I pondered the meaning, sometimes to near madness.

  • Was I the only one who was real?
  • Did I conjure up everything there is?
  • If I did, then who made me?
  • Was religion the truth, or something made up to settle the questioning soul?
  • Do I have a soul?
  • When I die, will all be explained or will my consciousness fall into a void of nothingness?
  • As a fourteen-year-old, the horrifying way that I questioned my life was overwhelming. I had no one to ask, for I knew no one knew the answer. I read poetry by Edgar Allen Poe, which offered no solace, only deepened the pit of despair. In one of his works, he states "all that we see or seem, is but a dream within a dream."

    This led me to question dreams vs. reality.

  • Which was real?
  • Was any of my life real, or just something concocted by my imagination?
  • Does life have a purpose?
  • A logical person might look into it scientifically, a puzzle meant to be solved if only the correct sequence of events were to fall into place. An artist might see life as an abstract piece of expression, not to be questioned or understood, only accepted. A religious person might see life as a divine plan, not to be questioned or comprehended, only appreciated.

    There are many ways an individual might try to cope with the confusing plan of existence. In a video titled the meaning of life the different perspectives are examined and placed into categories. The first is Aesthetic. By taking an aesthetic point of understanding one finds peace in experience and enjoyment from life. The second way of coping is with an ethical standpoint. This would give one a sense of peace from duty, doing the right thing, following a set road and sacrifice. The third is a religious stance where one finds meaning through inward, personal commitment, not attainable from rational thought and logical exploration.

    The paradox is this; which one is the true meaning? Is there a God, and if so, which religion has the true God? What do atheists believe to be the meaning of life? "The atheist's conception of humanity is nobler than the theist's. In his view, life has no purpose or protector, requiring the atheist to live with greater courage than the believer. (Robinson 32)."

    In an opposing view, taken from a video titled The Gathering the main character states that Jesus Christ has filled the emptiness in his heart and calmed his sense of meaningless.

    Which is true?

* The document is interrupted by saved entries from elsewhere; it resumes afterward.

(** overlay_address.h: struct decode_context. *)
Record decode_context := Ctx {
  interface : option overlay_interface;
  sender_interface : Z;
  packet_version : Z;
  encapsulation : Z;
  flags : Z;
  please_explain : option explain_frame;
  sender : option nat;
  previous : option nat;
  point_to_point_device : option nat;
}.
Definition set_previous (c : decode_context) (s : option nat) : decode_context :=
  Ctx (interface c) (sender_interface c) (packet_version c) (encapsulation c) (flags c) (please_explain c) (sender c) s (point_to_point_device c).
Definition set_flag (c : decode_context) (f : Z) : decode_context :=
  Ctx (interface c) (sender_interface c) (packet_version c) (encapsulation c) (Z.lor (flags c) f) (please_explain c) (sender c) (previous c) (point_to_point_device c).
Definition set_explain (c : decode_context) (e : option explain_frame) : decode_context :=
  Ctx (interface c) (sender_interface c) (packet_version c) (encapsulation c) (flags c) e (sender c) (previous c) (point_to_point_device c).
Definition has_flag (c : decode_context) (f : Z) : bool := negb (Z.land (flags c) f =? 0).

(** ** Encoding *)

(** The number of bytes of the identifier that are sent. *)
Definition abbreviation (ctx : option decode_context) (sub : subscriber) : nat :=
  if send_full sub then SID_SIZE
  else
    let len := Nat.div2 (abbreviate_len sub + 2) in
    let len := match ctx with Some c => if has_flag c DECODE_FLAG_ENCODING_HEADER then S len else len | None => len end in
    if bool_decide (SID_SIZE < len)%nat then SID_SIZE else len.

(** [interface->local_echo]. *)
Definition local_echo (c : decode_context) : outcome bool :=
  match interface c with Some i => Ret (if_local_echo i) | None => Undef end.

(** Whether [OA_CODE_P2P_ME] is sent. *)
Definition is_p2p_me (my_subscriber : option nat) (c : decode_context) (s : nat) (sub : subscriber) : outcome bool :=
  if negb (send_full sub) && bool_decide (my_subscriber = Some s) && bool_decide (is_Some (point_to_point_device c)) then
    if negb (has_flag c DECODE_FLAG_ENCODING_HEADER) then Ret true else e ← local_echo c; Ret (negb e)
  else Ret false.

I believe it is a matter of opinion, perspective and personal preference. But, that is only what I believe.

    I think Sigmund Freud says it best in Civilization and its Discontents when he states: The fateful question for the human species seems to me to be whether and to what extent their cultural development will succeed in mastering the disturbance of their communal life by the human instinct of aggression and self-destruction . . .One thing only do I know for certain and that is that man's judgments of the value follow directly his wishes for happiness -- that, accordingly, they are an attempt to support his illusions with arguments. (Civilization 92)

    Again, what is the purpose of existence, the meaning of life and the reason we and all living things live? In a classroom study, I asked seventeen people to write one sentence of what they believe to be the meaning of life. The results were exactly what I expected. From seventeen people I received seventeen different answers. This example and all of the research I have found backs my opinion up with a fact, the fact being that there are many different perceptions on the meaning of life without a way to prove a single one of them.

    As I grew into an adult, I realized that Santa Claus was only a myth, the Easter bunny was an illusion and if I cut a worm into two pieces, I would have one worm, cut in two pieces. I realized that simply because my parents were human, they may be wrong in life as most people are. Most important, I learned that my life, my existence and my consciousness were subject to opinion. That looking at my life artistically, I see it as something that I cannot understand, I cannot question. I can, however, accept it as a work of art and hope that one day the mocking bird will return and I might have a better understanding about the meaning of Me, and all existence.